A diferença é substancial: enquanto um
contrato a longo prazo compra gás a um preço baixo, que se mantém constante ao
longo dos anos, os mercados à vista compram gás a preços voláteis, geralmente
muito mais elevados, determinados pela especulação financeira nas Bolsas de
mercadorias. Grandes quantidades de produtos minerais e agrícolas são compradas
com contratos futuros, que prevêem a entrega numa data fixa ao preço acordado
aquando da sua conclusão. A estratégia dos poderosos grupos financeiros que especulam
sobre estes contratos é aumentar os preços das matérias primas (incluindo a
água) a fim de revender os futuros a um preço mais elevado.
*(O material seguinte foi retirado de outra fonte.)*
(** The second invocation starts on the bucket of the first with an empty store of its own. *)
Lemma handle_pointer_once_witness :
  handle_pointer payload_store_ex sample_domain_handler pointer_content (invocation_ex ∅) = (Ok result_ex, dispatched_ex) ∧
  ∃ v2', handle_pointer payload_store_ex sample_domain_handler pointer_content (invocation_ex (ps_memory (w_store dispatched_ex)))
           = (Ok (duplicate_result pointer_ex), v2') ∧ w_queue v2' = memory_queue_empty.
Proof.
  split; [exact dispatched_run|].
  destruct (handle_pointer_once (prism_usable sample_ok sample_fits) (prism_knows sample_held)
    (RemembersKeys0 := prism_remembers sample_ok sample_held sample_fits)
    payload_store_ex sample_domain_handler pointer_content pointer_ex (invocation_ex ∅) dispatched_ex result_ex)
    as [Hk Hlater]; [vm_compute; reflexivity|reflexivity|exact dispatched_run|reflexivity| |].
  { intros v0 e v1 E0 E1. apply (usable_memory (fresh_store ∅ [])); [|exact empty_usable].
    apply (f_equal snd) in E0. apply (f_equal snd) in E1. cbn [snd] in E0, E1. rw -E1 -E0. vm_compute. reflexivity. }
  destruct (Hlater pointer_content pointer_ex (invocation_ex (ps_memory (w_store dispatched_ex)))) as (v2' & E & Hq & _).
  - vm_compute. reflexivity.
  - split; [reflexivity|]. split; reflexivity.
  - rw dispatched_bucket.
    destruct (one_record_bucket "ws" "run-1" (key_id "feature_provisioning:r1") (key_payload "run-1" "feature_provisioning:r1") "")
      as (Ho & Hf & _ & _); [apply empty_usable|apply empty_usable|apply key_payload_ok|].
    split; [exact Ho|]. split; [exact Hf|]. apply empty_usable.
  - exact Hk.
  - exists v2'. split; [exact E|exact Hq].
Defined.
Para se ter uma
ideia do volume de transacções especulativas nas bolsas de mercadorias, basta
pensar que apenas a Chicago Mercantile
Exchange, com sede em Chicago e Nova Iorque, realiza 3 biliões de contratos
por ano no valor de um trilião de dólares (mais de dez vezes o valor do PIB
mundial, ou seja, o valor real produzido num ano no mundo). Em 2020, enquanto a
economia mundial estava largamente paralisada, o número de contratos de futuros
e contratos similares atingiu um nível recorde de 46 biliões, 35% mais do que
em 2019, provocando o aumento dos preços das mercadorias.
Ao mesmo tempo, os EUA estão a pressionar
a União Europeia para substituir o gás russo pelo gás americano. Em 2018, numa
declaração conjunta entre o Presidente Trump e o Presidente da Comissão
Europeia Juncker, a UE comprometeu-se a "importar mais gás natural
liquefeito (GNL) dos Estados Unidos para diversificar o seu aprovisionamento
energético". O gás que chega à UE é extraído nos EUA a partir do xisto
betuminoso, utilizando uma técnica de fractura que causa danos ambientais muito
graves, sendo depois liquefeito por arrefecimento a -161°C e transportado por
navios cisternas para cerca de 30 terminais na Europa, onde é regaseificado. O
gás americano, apesar de usufruir de benefícios estatais, permanece muito mais
caro do que o gás russo e, para poder
entrar no mercado, precisa que o preço geral do gás se mantenha elevado.
Junta-se a tudo isto, a "guerra dos
gasodutos", aquela que a Itália pagou a um alto preço, quando em 2014 a Administração
Obama, em concertação com a Comissão Europeia, bloqueou o South Stream, o
gasoduto numa fase avançada de construção que, segundo o acordo entre ENI e
Gazprom, teria trazido gás russo a baixo preço, directamente para Itália
através do Mar Negro. A Rússia contornou
o obstáculo com a TurkStream que, através do Mar Negro, traz o gás russo para o
lado europeu da Turquia, prosseguindo para os Balcãs para abastecer a Sérvia e
a Croácia. A 29 de Setembro, em Budapeste, a Gazprom e a empresa MVM Energy
assinaram dois contratos a longo prazo para fornecer à Hungria gás russo barato
durante 15 anos. Uma derrota para
Washington, agravada pelo facto da Hungria e da Croácia fazerem parte da NATO.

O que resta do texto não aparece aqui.